TASK TO CARRY OUT: Please retype the records below exactly, from the first line down to and including the line with "configured, with failing".
Start of MATERIAL FOR THE TASK
(* ===== verification/StackSpec.v ===== *)
(** * What the whole store guarantees

    The manager over the memory tier, the NVMe tier and the S3 tier, any of them
    configured, with failing file-system calls and failing object-store calls:
    the invariants of all tiers hold together after every sequence of calls, a
    load returns only what was stored, and two tiers never serve different
    payloads for a key. *)

From S2P Require Import CostModel.
From S2P Require Import Prelude PyText Sha256 Float64 Errors PyVal Json JsonFacts Metadata MetadataFacts MetadataStore MetadataStoreFacts MetadataStoreSpec Metrics Runtime MemoryTier MemoryTierFacts MemoryTierSpec Record Layout Url UrlFacts FileSystem FileSystemFacts World WorldFacts NvmeTier NvmeTierFacts NvmeLoadFacts NvmeStoreFacts NvmeCompaction NvmeTierSpec S3Client S3Fault S3Tier S3TierFacts S3StoreFacts S3TierSpec Confined Prefetch TierManager TierManagerFacts TierInstances ManagerRuns TierManagerSpec Stack.
Import MNotations.

(** A process that just started: no block is published, the dictionary is empty;
    the file system and the bucket may hold anything. *)
Record stack_start {D} (good : D -> Prop) (w : Stack D) : Prop := {
  start_env : env_inv (sk_env w);
  start_rows rk : rows_of w !! rk = None;
  start_mem : tier_ok (sk_mem w) /\ MemoryTier._data (sk_mem w) = [];
  start_disk : fs_wf (sk_disk w);
  start_objects : good (sk_objects w);
}.

Section Spec.
Context `{U : UnicodeData} {D : Type} (nv : NVMeTier) (s3 : S3Tier) (client : S3Client D).
Context (good : D -> Prop) (objects : D -> gmap (pystr * pystr) pybytes).
Context (Hlaws : s3_laws client good objects) (Hnv : nvme_ok nv) (Hs3 : s3_ok s3).

Lemma stack_start_inv A w : stack_start good w -> stack_inv nv s3 good objects A w.
Proof.
  intros [He Hr [Hm Hd] Hw Hg]. split.
  - split; [done|]. unfold mem_within. cbn. by rewrite Hd.
  - split; [apply start_sound; [done|by split_and!; [..|intros id; apply Hr]]|].
    intros k data (_ & r & E & _). cbn in E. by rewrite Hr in E.
  - split; [apply s3_start_inv; by split_and!; [..|intros id; apply Hr]|].
    intros k data (_ & r & E & _). cbn in E. by rewrite Hr in E.
Qed.

(** The row a loaded block has in its tier. *)
Definition loaded_row_of (w : Stack D) (t : TierName) (k : BlockKey) (data : pybytes) : Prop :=
  exists row, rows_of w !! row_key k t = Some row /\ r_state row = active /\
    r_bytes row = zlen data /\ r_checksum row = sha256_hex data.

Lemma load_has_row A w x k w' r :
  stack_inv nv s3 good objects A w -> x ∈ stack_tiers nv s3 client -> tier_load x k w = (w', Ok r) ->
  loaded_row_of w (tier_name x) k (lr_data r).
Proof.
  intros [[[Hm Hmok] _] [Hn _] [Hs _]]. unfold stack_tiers. rewrite !elem_of_cons, elem_of_nil.
  intros [->|[->|[->|[]]]]; cbn [tier_load tier_name tier_zoom stack_memory stack_nvme stack_s3].
  - intros H%(zoom_inv mem_part set_mem ltac:(by intros [])).
    destruct (load_was_ready _ _ _ _ Hm Hmok H) as (m & [_ _ _ _ (row & E1 & E2 & _ & _ & E3 & E4) _] & _). by exists row.
  - intros H%(zoom_inv disk_part set_disk ltac:(by intros [])).
    destruct (load_disk nv Hnv k _ _ r (proj1 Hn) H) as (_ & _ & _ & _ & _ & row & t & m & b & p & E1 & E2 & Hp & _).
    exists row. split_and!; try done; apply (pl_row _ _ _ _ _ _ _ _ Hp).
  - intros H%(zoom_inv s3_part set_s3 ltac:(by intros [])).
    destruct (s3_load_visible s3 client good objects Hlaws Hs3 k _ _ r Hs H) as (_ & (_ & row & E1 & E2 & (o & m & b & Hp)) & _).
    exists row. split_and!; try done; apply (sp_row _ _ _ _ _ _ _ _ _ Hp).
Qed.

(** Two rows of a key state the same size and digest. *)
Lemma rows_agree s k t t' r r' :
  store_inv s -> ms_blocks s !! row_key k t = Some r -> ms_blocks s !! row_key k t' = Some r' ->
  r_bytes r' = r_bytes r /\ r_checksum r' = r_checksum r.
Proof.
  intros Hs Hr Hr'. destruct (ro_metadata _ _ _ (inv_rows s Hs _ _ Hr)) as (m & Hm & _ & Hb & Hc).
  destruct (ro_metadata _ _ _ (inv_rows s Hs _ _ Hr')) as (m' & Hm' & _ & Hb' & Hc').
  pose proof (inv_desc s Hs _ _ _ _ _ _ _ Hr Hr' Hm Hm') as Hd.
  destruct (descriptor_sizes m m' _ _ (proj1 (proj2 Hm')) Hb Hc Hd) as [E1 E2]. split; congruence.
Qed.
End Spec.

(** ** A concrete store *)

Definition sample_stack : Stack (Injected Buckets) :=
  mkStack (sample_env fresh_store) (sample_tier 8) (sample_disk (fun _ => None)) (mkInjected ∅ no_stats 0 [])
    (mkPool sample_prefetcher (mkExecutor true [])) false.

Definition sample_manager : MultiTierKVBlockStore (Stack (Injected Buckets)) :=
  {| tiers := map (fun x => (tier_name x, x)) (stack_tiers (U := ascii_data) (sample_nvme segment) sample_s3 flaky_client);
     cost_model := eager_model |}.

Lemma sample_configured : configured (U := ascii_data) (sample_nvme segment) sample_s3 flaky_client sample_manager.
Proof.
  exists (stack_tiers (U := ascii_data) (sample_nvme segment) sample_s3 flaky_client), eager_model.
  split; [reflexivity|]. by apply Forall_forall.
Qed.

Lemma sample_stack_start : stack_start (fun _ => True) sample_stack.
Proof.
  destruct (nvme_world_start (fun _ => None)) as (H1 & H2 & _). split; [exact H1| |split; [apply empty_world_ok|done]|exact H2|done].
  intros rk. vm_compute. by destruct rk as [[] []].
Qed.

(** The block is stored on the disk and in the bucket, and the disk copy is
    promoted to memory. *)
Definition sample_run : list mg_call :=
  [MgStore sample_key sample_payload sample_metadata (Some NVME); MgPrefetch [sample_key] S3;
   MgLookup sample_key; MgWorker].

Lemma sample_run_loads :
  is_ok (load sample_manager sample_key MEMORY None (run_mgs sample_manager sample_run sample_stack)).2 = true.
Proof. vm_compute. reflexivity. Qed.

(** ** Properties *)

(** C2: soundness of the whole store. After every sequence of calls on a manager over
    any of the three tiers, calls that raise, background prefetches, [close] and any
    failures of the file system and of the object store included: the rows of the
    metadata store are well formed and agree about each key; the memory tier counts
    its bytes exactly and stays within its limit; the NVMe tier stays within its
    budget and the disk holds the record of each of its visible blocks; the object
    store holds the record of each visible block of the S3 tier. *)
Theorem stack_sound `{U : UnicodeData} {D} nv s3 (client : S3Client D) good objects mg cs w0 :
  s3_laws client good objects -> nvme_ok nv -> s3_ok s3 -> configured nv s3 client mg -> stack_start good w0 ->
  Forall (mg_call_ok any_payload) cs ->
  let w := run_mgs mg cs w0 in
  store_inv (env_store (sk_env w)) /\
  (_used_bytes (sk_mem w) = total_bytes (MemoryTier._data (sk_mem w)) /\ _used_bytes (sk_mem w) <= max_bytes (sk_mem w)) /\
  sum_bytes NVME (rows_of w) <= nv_max_bytes nv /\
  (forall k r, key_valid k = true -> rows_of w !! row_key k NVME = Some r -> r_state r = active ->
    exists data, placed nv (sk_disk w) k r data /\ r_bytes r = zlen data /\ r_checksum r = sha256_hex data) /\
  (forall k r, key_valid k = true -> rows_of w !! row_key k S3 = Some r -> r_state r = active ->
    exists data, s3_placed s3 objects (sk_objects w) k r data /\ r_bytes r = zlen data /\ r_checksum r = sha256_hex data).
Proof.
  intros Hlaws Hnv Hs3 Hc Hw Hcs w.
  destruct (stack_runs nv s3 client good objects any_payload Hlaws Hnv Hs3 mg cs w0 Hc Hcs
    (stack_start_inv nv s3 good objects Hnv any_payload w0 Hw)) as [[[Hm Hmok] _] [[Hn Hf] _] [Hs _]].
  fold w in Hm, Hmok, Hn, Hf, Hs. destruct Hmok as [M1 M2 M3]. split_and!; [apply Hm|done|done|done| |].
  - intros k r Hk Hr Ha. destruct (di_data _ _ _ (proj2 Hn) k r Hk Hr Ha) as (data & Hp). exists data. split; [done|].
    destruct Hp as (t & m & b & Hp). apply (pl_row _ _ _ _ _ _ _ _ Hp).
  - intros k r Hk Hr Ha. destruct (si_data _ _ _ _ _ (proj2 Hs) k r Hk Hr Ha) as (data & Hp). exists data. split; [done|].
    destruct Hp as (o & m & b & Hp). apply (sp_row _ _ _ _ _ _ _ _ _ Hp).
Qed.

Lemma stack_sound_witness :
  let w := run_mgs sample_manager sample_run sample_stack in
  store_inv (env_store (sk_env w)) /\ sum_bytes NVME (rows_of w) <= 4096.
Proof.
  destruct (stack_sound (U := ascii_data) (sample_nvme segment) sample_s3 flaky_client (fun _ => True) (fun i => in_dev i)
    sample_manager sample_run sample_stack flaky_laws (sample_nvme_ok segment (or_intror eq_refl)) sample_s3_ok
    sample_configured sample_stack_start ltac:(repeat constructor; apply sample_input)) as (H1 & _ & H2 & _).
  split; [exact H1|exact H2].
Defined.

(** The stores of a sequence of calls. *)
Definition stored_by (cs : list mg_call) : blocks_map := fun k data => exists m t, MgStore k data m t ∈ cs.

Lemma load_was_stored `{U : UnicodeData} {D} nv s3 (client : S3Client D) good objects mg cs w0 k target slo w' r :
  s3_laws client good objects -> nvme_ok nv -> s3_ok s3 -> configured nv s3 client mg -> stack_start good w0 ->
  Forall (mg_call_ok any_payload) cs -> load mg k target slo (run_mgs mg cs w0) = (w', Ok r) ->
  exists m t, MgStore k (lr_data r) m t ∈ cs.
Proof.
  intros Hlaws Hnv Hs3 Hc Hw Hcs Hl. change (stored_by cs k (lr_data r)).
  assert (Forall (mg_call_ok (stored_by cs)) cs) as Hcs'.
  { rewrite Forall_forall in Hcs |- *. intros c Hin. specialize (Hcs c Hin). destruct c; try done.
    destruct Hcs as [Hi _]. split; [done|]. by do 2 eexists. }
  pose proof (configured_laws nv s3 client good objects (stored_by cs) Hlaws Hnv Hs3 mg) as Hlaw.
  pose proof (stack_runs nv s3 client good objects (stored_by cs) Hlaws Hnv Hs3 mg cs w0 Hc Hcs'
    (stack_start_inv nv s3 good objects Hnv (stored_by cs) w0 Hw)) as Hinv.
  pose proof Hc as (ts & cm & Hi & _). apply init_tiers in Hi as [Hn _].
  pose proof (stack_env nv s3 good objects (stored_by cs) Hnv) as Henv.
  assert (forall t x, (t, x) ∈ tiers mg -> TierLaws (stored_by cs) (stack_inv nv s3 good objects (stored_by cs)) x) as Hl0.
  { intros t x Hx. apply laws_any_pool. intros p. by eapply Hlaw. }
  by destruct (delivered_kept mg _ _ Hl0 k target r w' Hn (load_delivered mg _ _ Hl0 _ _ _ _ _ _ Hinv Hl)) as (_ & Ha & _).
Qed.

(** C1: the store returns what was put in, nothing else. When a load returns, after
    any sequence of calls on a store that started empty, with prefetches, promotions
    and demotions between the tiers, evictions, and any failures of the file system
    and of the object store on the way, then some call of the sequence stored exactly
    the returned bytes under that key. *)
Theorem loads_return_stored `{U : UnicodeData} {D} nv s3 (client : S3Client D) good objects mg cs w0 k target slo w' r :
  s3_laws client good objects -> nvme_ok nv -> s3_ok s3 -> configured nv s3 client mg -> stack_start good w0 ->
  Forall (mg_call_ok any_payload) cs -> load mg k target slo (run_mgs mg cs w0) = (w', Ok r) ->
  exists m t, MgStore k (lr_data r) m t ∈ cs.
Proof. apply load_was_stored. Qed.

Lemma loads_return_stored_witness :
  exists w' r m t, load sample_manager sample_key MEMORY None (run_mgs sample_manager sample_run sample_stack) = (w', Ok r) /\
    MgStore sample_key (lr_data r) m t ∈ sample_run.
Proof.
  pose proof sample_run_loads as Hok.
  destruct (load sample_manager sample_key MEMORY None (run_mgs sample_manager sample_run sample_stack)) as [w' [r|e]] eqn:E; [|discriminate Hok].
  destruct (loads_return_stored (U := ascii_data) (sample_nvme segment) sample_s3 flaky_client (fun _ => True) (fun i => in_dev i)
    sample_manager sample_run sample_stack sample_key MEMORY None w' r flaky_laws (sample_nvme_ok segment (or_intror eq_refl)) sample_s3_ok
    sample_configured sample_stack_start ltac:(repeat constructor; apply sample_input) E) as (m & t & Hin).
  exists w', r, m, t. split; [reflexivity|exact Hin].
Defined.

(** C3: the tiers agree. In every state that a sequence of calls leaves, two tiers
    that both return a block return payloads of the same length and SHA-256: the
    same bytes, or a collision of SHA-256 between the two. *)
Theorem tiers_agree `{U : UnicodeData} {D} nv s3 (client : S3Client D) good objects mg cs w0 x y k w1 w2 r1 r2 :
  s3_laws client good objects -> nvme_ok nv -> s3_ok s3 -> configured nv s3 client mg -> stack_start good w0 ->
  Forall (mg_call_ok any_payload) cs -> x ∈ stack_tiers nv s3 client -> y ∈ stack_tiers nv s3 client ->
  let w := run_mgs mg cs w0 in
  tier_load x k w = (w1, Ok r1) -> tier_load y k w = (w2, Ok r2) ->
  zlen (lr_data r1) = zlen (lr_data r2) /\ sha256_hex (lr_data r1) = sha256_hex (lr_data r2).
Proof.
  intros Hlaws Hnv Hs3 Hc Hw Hcs Hx Hy w H1 H2.
  pose proof (stack_runs nv s3 client good objects any_payload Hlaws Hnv Hs3 mg cs w0 Hc Hcs
    (stack_start_inv nv s3 good objects Hnv any_payload w0 Hw)) as Hinv. fold w in Hinv.
  destruct (load_has_row nv s3 client good objects Hlaws Hnv Hs3 _ w x k w1 r1 Hinv Hx H1) as (row & E1 & _ & Hb & Hs).
  destruct (load_has_row nv s3 client good objects Hlaws Hnv Hs3 _ w y k w2 r2 Hinv Hy H2) as (row' & E2 & _ & Hb' & Hs').
  destruct (rows_agree _ k _ _ row row' (env_store_inv _ (proj1 (proj1 (sk_memory _ _ _ _ _ _ Hinv)))) E1 E2) as [Eb Es].
  split; congruence.
Qed.

(** Both copies of the sample load. *)
Definition disk_copy : Tier (Stack (Injected Buckets)) := stack_nvme (U := ascii_data) (sample_nvme segment).
Definition bucket_copy : Tier (Stack (Injected Buckets)) := stack_s3 (U := ascii_data) sample_s3 flaky_client.

Lemma sample_copies :
  let w := run_mgs sample_manager sample_run sample_stack in
  is_ok (tier_load disk_copy sample_key w).2 && is_ok (tier_load bucket_copy sample_key w).2 = true.
Proof. vm_compute. reflexivity. Qed.

Lemma tiers_agree_witness :
  let w := run_mgs sample_manager sample_run sample_stack in
  exists w1 r1 w2 r2, tier_load disk_copy sample_key w = (w1, Ok r1) /\ tier_load bucket_copy sample_key w = (w2, Ok r2) /\
    sha256_hex (lr_data r1) = sha256_hex (lr_data r2).
Proof.
  pose proof sample_copies as Hok. cbv zeta in *.
  destruct (tier_load disk_copy sample_key (run_mgs sample_manager sample_run sample_stack)) as [w1 [r1|e]] eqn:E1; [|discriminate Hok].
  destruct (tier_load bucket_copy sample_key (run_mgs sample_manager sample_run sample_stack)) as [w2 [r2|e]] eqn:E2; [|discriminate Hok].
  exists w1, r1, w2, r2. split; [reflexivity|]. split; [reflexivity|].
  exact (proj2 (tiers_agree (U := ascii_data) (sample_nvme segment) sample_s3 flaky_client (fun _ => True) (fun i => in_dev i)
    sample_manager sample_run sample_stack disk_copy bucket_copy sample_key w1 w2 r1 r2 flaky_laws
    (sample_nvme_ok segment (or_intror eq_refl)) sample_s3_ok sample_configured sample_stack_start
    ltac:(repeat constructor; apply sample_input) ltac:(right; left) ltac:(right; right; left) E1 E2)).
Defined.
End of MATERIAL FOR THE TASK
RESULT:
(* ===== verification/StackSpec.v ===== *)
(** * What the whole store guarantees

    The manager over the memory tier, the NVMe tier and the S3 tier, any of them
    configured, with failing file-system calls and failing object-store calls:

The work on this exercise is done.